First off, there are a lot of “ors” in the list of who can certify that the earmark list is complete and accurate – committee chairmen, the Majority Leader him/herself, or the Majority Leader’s designee. And there’s no provision to handle disagreements between committee chairmen and the Majority Leader if one refuses to certify the list of earmarks when the other chooses to do so. In practice, this means that the Majority Leader will probably be able to overrule the committee chairman.
Second, this bill originally had the Senate parliamentarian as the alternate to the committee chairman, but the more politically motivated Majority Leader replaced the more objective parliamentarian. The Majority Leader is fundamentally a political figure, so this change does nothing to reverse the public’s perception that Congress is a swamp of ineffective, self-serving aristocrats.
Third, there is a loophole for classified programs in paragraph 7: “the committee of jurisdiction shall, to the greatest extent practicable, consistent with the need to protect national security (including intelligence sources and methods), include on the list required by paragraph 1, 2, or 3 as the case may be, a general program description in unclassified language, funding level, and the name of the sponsor of that congressionally directed spending item.” This is a huge loophole because some of the most expensive earmarks in the government are for defense and intelligence-related projects. Unfortunately, protection of our nation’s secrets means that some amount of exception to the earmark disclosure is necessary. I’m not sure how to close this loophole without potentially compromising our national authority, but until some method is developed, this loophole will be a problem.

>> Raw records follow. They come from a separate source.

Lemma map_u8_bytes l : Forall is_byte l → map u8 l = l.
Proof. induction 1 as [|b l Hb Hl IH]; cbn; [done|]. by rewrite wrap_small, IH. Qed.

Lemma number_text_bytes sign mag base size precision type :
  is_byte sign → 0 <= mag → 2 <= base <= 36 →
  Forall is_byte (number_text sign mag base size precision type).
Proof.
  intros Hs Hm Hb. unfold number_text, number_body.
  set (digits := if has type LARGE then large_digits else small_digits).
  assert (Forall is_byte digits) as Hd.
  { unfold digits. destruct (has type LARGE); by apply Forall_is_byte. }
  assert (Z.of_nat (length digits) = 36) by apply digits_length.
  rewrite !Forall_app. split_and!.
  - apply Forall_replicate. unfold is_byte. destruct (has type ZEROPAD); lia.
  - apply Forall_replicate. unfold is_byte. lia.
  - destruct (has type SPECIAL); [|done]. destruct (base =? 8); [repeat constructor; unfold is_byte; lia|].
    destruct (base =? 16); [|done]. constructor; [unfold is_byte; lia|]. constructor; [|done].
    unfold digits. destruct (has type LARGE); vm_compute; split; done.
  - destruct (sign =? 0); [done|by apply Forall_singleton].
  - apply numeral_bytes; done || lia.
Qed.

Lemma sign_byte number type sg mag : sign_of_number number type = Val (sg, mag) → is_byte sg.
Proof.
  unfold sign_of_number, is_byte. repeat case_match; try (intros [= <- <-]; lia);
    intros H'; apply bind_Val in H' as (n & _ & [= <- <-]); lia.
Qed.

(** The sign and magnitude of a signed 32-bit integer passed to [%d]. *)
Lemma sign_of_int x : - 2 ^ 31 < x < 2 ^ 31 →
  sign_of_number (u64 x) SIGN = Val (if x <? 0 then 45 else 0, Z.abs x).
Proof.
  intros Hx. unfold sign_of_number. change (has SIGN SIGN) with true.
  change (has SIGN LONG) with false. change (has SIGN PLUS) with false.
  change (has SIGN SPACE) with false. cbn [andb negb].
  assert (s32 (u64 x) = x) as ->.
  { unfold signed. replace (wrap 32 (u64 x)) with (wrap 32 x).
    - apply signed_small; lia.
    - symmetry. apply Z.mod_mod_divide. by exists (2 ^ 32). }
  destruct (Z.ltb_spec x 0).
  - unfold schk, in_signed. destruct (Z.leb_spec (- 2 ^ (32 - 1)) (- x)); [|lia].
    destruct (Z.ltb_spec (- x) (2 ^ (32 - 1))); [|lia]. cbn [andb mbind res_bind].
    rewrite wrap_small by lia. do 2 f_equal. lia.
  - rewrite wrap_small by lia. do 2 f_equal. lia.
Qed.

Fourth, bills that have unidentified earmarks may still be forced through. It takes a 3/5ths majority to do waive any points of order, so it’s not necessarily easy to do, but it is possible.
Finally, paragraph 9 says that Senators cannot introduce earmarks that benefit only the Senator, only his/her immediate family, only his/her financial interests and holding, or only a specific class when the Senator/family/interests are members of that specific class. In other words, if the earmark benefits the Senator’s financial interests but also benefits the interests of a sub-class of his/her constituents, the earmark is OK. Weasel language like this doesn’t exactly inspire confidence in Congress’ ability to reform itself.

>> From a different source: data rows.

Lemma format_lit fuel m f b rest s args cc out :
  cstr m f (b :: rest) → b ≠ 37 → 0 < cc → str_holds 256 s out → Z.of_nat (length out) < 256 →
  ∃ f' s' cc', format_loop (S fuel) m f s args cc = format_loop fuel m f' s' args cc' ∧
    cstr m f' rest ∧ str_holds 256 s' (out ++ [b]) ∧ cc - 1 <= cc'.
Proof.
  intros (Hp & Hb & Hlk & Hrest)%cstr_cons Hne Hcc Hs Ho.
  destruct (putc_ok 256 s out (s8 b) Hs Ho) as (s' & E & Hs').
  assert (u8 (s8 b) = b) as Hu by (apply u8_s8; unfold is_byte; lia). rewrite Hu in Hs'.
  exists (f + 1), s', (cc - 1). split; [|by split_and!].
  cbn [format_loop]. rewrite (char_ok _ _ _ Hp Hlk). cbn [mbind res_bind].
  rewrite s8_nz by done. destruct (Z.eqb_spec cc 0); [lia|].
  destruct (Z.eqb_spec (s8 b) 37) as [E37|_]; [|by rewrite E].
  exfalso. apply Hne, s8_inj; [unfold is_byte; lia|unfold is_byte; lia|by rewrite E37].
Qed.

Lemma format_end fuel m f rest s args cc out : cstr m f rest → rest = [] ∨ cc = 0 →
  str_holds 256 s out →
  format_loop fuel m f s args cc = Val s.
Proof.
  intros Hc Hor Hs. destruct (cstr_head m f rest Hc) as (b & Hlk & Hp & Hb & Hcase).
  assert (format_loop fuel m f s args cc =
    if s8 b =? 0 then Val s else if cc =? 0 then Val s else format_loop fuel m f s args cc) as ->.
  { destruct fuel; cbn [format_loop]; rewrite (char_ok _ _ _ Hp Hlk); cbn [mbind res_bind];
      by destruct (s8 b =? 0), (cc =? 0). }
  destruct Hor as [->| ->]; [|by destruct (s8 b =? 0)].
  destruct Hcase as [[_ ->]|(s' & ? & _)]; [done|congruence].
Qed.

(** What the loop does from a state with output [out] on the pieces [ps]. *)
Definition loop_prints (m : mem) (ps : list piece) (args : list arg) (t : list Z) : Prop :=
  ∀ fuel f s out cc, Forall wf ps → cstr m f (print ps) → str_holds 256 s out →
    Z.of_nat (length out + length t) <= 256 → 256 - Z.of_nat (length out) <= cc →
    (length (print ps) <= fuel)%nat →
    ∃ s', format_loop fuel m f s args cc = Val s' ∧ str_holds 256 s' (out ++ t).

(** One piece with text [t], and then the rest. *)
Lemma loop_cons m p ps args args' t t' : loop_prints m ps args' t' →
  (∀ fuel f s out cc, wf p → cstr m f (print_piece p ++ print ps) → str_holds 256 s out →
     0 < cc → Z.of_nat (length out + length t) <= 256 → Z.of_nat (length t) <= cc →
     ∃ f' s' cc', format_loop (S fuel) m f s args cc = format_loop fuel m f' s' args' cc' ∧
       cstr m f' (print ps) ∧ str_holds 256 s' (out ++ t) ∧ cc - Z.of_nat (length t) <= cc') →
  loop_prints m (p :: ps) args (t ++ t').
Proof.
  intros IH Hstep fuel f s out cc Hwf Hf Hs Ho Hcc Hfuel.
  apply Forall_cons in Hwf as [Hwp Hwf]. rewrite print_cons in Hf, Hfuel.
  rewrite length_app in Hfuel, Ho.
  destruct (decide (cc = 0)) as [->|].
  { exists s. assert (t = [] ∧ t' = []) as [-> ->] by (split; apply nil_length_inv; lia).
    rewrite !app_nil_r. split; [|done]. by eapply format_end; [|right|]. }
  assert (1 <= length (print_piece p))%nat by (destruct p; cbn; lia).
  destruct fuel as [|fuel]; [lia|].
  destruct (Hstep fuel f s out cc) as (f' & s' & cc' & -> & Hf' & Hs' & Hcc');
    [done|done|done|lia|lia|lia|].
  rewrite app_assoc. apply (IH fuel f' s' (out ++ t) cc'); try done; rewrite ?length_app; lia.
Qed.

(** A directive, given what [directive] does with it. *)
Lemma loop_dir m fls w r c ps args args' t t' : loop_prints m ps args' t' →
  (∀ f s out cc, at_mem m f (dir_text fls w r c) → wf_width w → wf_width r →
     0 < cc → str_holds 256 s out → Z.of_nat (length out + length t) <= 256 →
     Z.of_nat (length t) <= cc →
     dir_post m f s args args' cc out t
       (f + dir_len fls w r)) →
  loop_prints m (Dir fls w r c :: ps) args (t ++ t').
Proof.
  intros IH Hd. apply (loop_cons m _ ps args args'); [done|].
  intros fuel f s out cc [Hww Hwp] Hf Hs Hcc Ho Hlt.
  apply (format_piece fuel m f fls w r c); [done|done|].
  apply cstr_dir in Hf as (_ & _ & Hm & _). by apply Hd.
Qed.

Lemma format_loop_renders m ps args t : renders m ps args t → loop_prints m ps args t.
Proof.
  induction 1 as [args|b ps args t Hr IH|fls w r ps args t Hr IH
    |fls w r ps args t p text Hp Ht Hr IH|fls w r c ps args t x base type sg mag Hc Hx Hsg Hr IH
    |fls w r ps args t x Hr IH].
  - intros fuel f s out cc _ Hf Hs _ _ _. exists s. rewrite app_nil_r. split; [|done].
    by eapply format_end; [|left|].
  - apply (loop_cons m (Lit b) ps args args [b] t IH).
    intros fuel f s out cc [Hb Hne] Hf Hs Hcc Ho _. cbn [length] in Ho.
    apply (format_lit fuel m f b (print ps)); done || lia.
  - apply (loop_dir m fls w r CPercent ps args args [37] t IH).
    intros f s out cc Hm Hw Hwp Hcc Hs Ho _. cbn [length] in Ho.
    apply (dir_char m f fls w r CPercent s args args 37 out cc 1); done || lia.
  - apply (loop_dir m fls w r CString ps (AWord p :: args) args _ t IH).
    intros f s out cc Hm Hw Hwp Hcc Hs Ho Hlt. by apply dir_string.
  - apply (loop_dir m fls w r c ps (AWord x :: args) args _ t IH).
    intros f s out cc Hm Hw Hwp Hcc Hs Ho Hlt.
    by apply (dir_number m f fls w r c s args x out cc base type sg mag).
  - apply (loop_dir m fls w r CChar ps (AWord x :: args) args [u8 x] t IH).
    intros f s out cc Hm Hw Hwp Hcc Hs Ho _. cbn [length] in Ho.
    apply (dir_char m f fls w r CChar s (AWord x :: args) args x out cc 0); try done; try lia.
    intros. cbn. by rewrite Z.sub_0_r.
Qed.

Lemma printf_format write m f ps args t : f ≠ 0 → Forall wf ps → cstr m f (print ps) →
  renders m ps args t → Z.of_nat (length t) <= 256 →
  printf write m f args = Val (t, s32 (write STDOUT_FILENO t)).
Proof.
  intros Hf Hwf Hc Hr Ht. pose proof (cstr_length _ _ _ Hc) as Hl. pose proof (proj1 (proj1 Hc)).
  destruct (format_loop_renders m ps args t Hr (length m) f (empty_str 256) [] 256)
    as (s & E & Hs); try done; try (cbn; lia).
  unfold printf. destruct (Z.eqb_spec f 0); [done|]. rewrite E. cbn [mbind res_bind].
  destruct Hs as [_ _ -> Htx _]. rewrite Nat2Z.id. cbn [app] in *. by rewrite Htx.
Qed.

(** ** Leaving the buffers *)

(** [n] times the directive [%c]. *)
Definition percent_c (n : nat) : list Z := concat (replicate n [37; 99]).

(** One [%c] leaves the count of free characters alone. *)
Lemma format_step_char fuel m f rest s args x cc : cstr m f ([37; 99] ++ rest) → 0 < cc →
  cstr m (f + 1 + 1) rest ∧
  format_loop (S fuel) m f s (AWord x :: args) cc =
    (s ← putc s x; format_loop fuel m (f + 1 + 1) s args cc).
Proof.
  intros Hf Hcc. change ([37; 99] ++ rest) with (print_piece (Dir [] None None CChar) ++ rest) in Hf.
  apply cstr_dir in Hf as (_ & Hch & Hm & Hrest). change (dir_len [] None None) with 0 in Hrest.
  rewrite !Z.add_0_r in Hrest. split; [done|].
  cbn [format_loop]. rewrite Hch. cbn [mbind res_bind Z.eqb Pos.eqb].
  destruct (Z.eqb_spec cc 0); [lia|].
  rewrite (directive_prefix m (f + 1) [] None None CChar) by done. change (dir_len [] None None) with 0. cbn.
  destruct (putc s x); [|done]. cbn. by rewrite !Z.add_0_r.
Qed.

Lemma format_loop_chars n : ∀ fuel m f s out cc x,
  cstr m f (percent_c n) → str_holds 256 s out → 0 < cc → (n <= fuel)%nat →
  256 < Z.of_nat (length out) + Z.of_nat n →
  format_loop fuel m f s (replicate n (AWord x)) cc = Err EUndef.
Proof.
  induction n as [|n IH]; intros fuel m f s out cc x Hf Hs Hcc Hfuel Ho;
    pose proof (sh_max _ _ _ Hs); [lia|].
  destruct fuel as [|fuel]; [lia|]. cbn [replicate].
  destruct (format_step_char fuel m f (percent_c n) s (replicate n (AWord x)) x cc Hf Hcc)
    as [Hrest ->].
  destruct (decide (Z.of_nat (length out) = 256)); [by rewrite (putc_full 256 s out)|].
  destruct (putc_ok 256 s out x Hs) as (s' & -> & Hs'); [lia|]. cbn [mbind res_bind].
  apply (IH fuel m _ s' (out ++ [u8 x]) cc x); try done; try lia.
  rewrite length_app. cbn [length]. lia.
Qed.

On the other hand, this rule does require that earmarks inserted by the joint House/Senate conference committee be listed and identified in the same fashion as all other earmarks. Hopefully this will put a brake on inserting earmarks in the conference committees. However, given that the Majority Leaders of both Houses can declare that there are no earmarks even if there are, how this rule will actually operate is presently unknown.
This bill is a good starting point, and some limits on earmarks are better than no limits. Baby steps and all that. But these loopholes will be utilized eventually, and the give the appearance that the House Democratic leadership was more interested in keeping up appearances of reform rather than producing real reform. The earmark reform is hazy at best, obscuring the very sunlight that needs to be shown full glare on the Congress. That glare is the only thing that will restore confidence that our government can be effective. Until then the announcements of reform will sound more like the blat of a tuba than the crisp tone of a trumpet.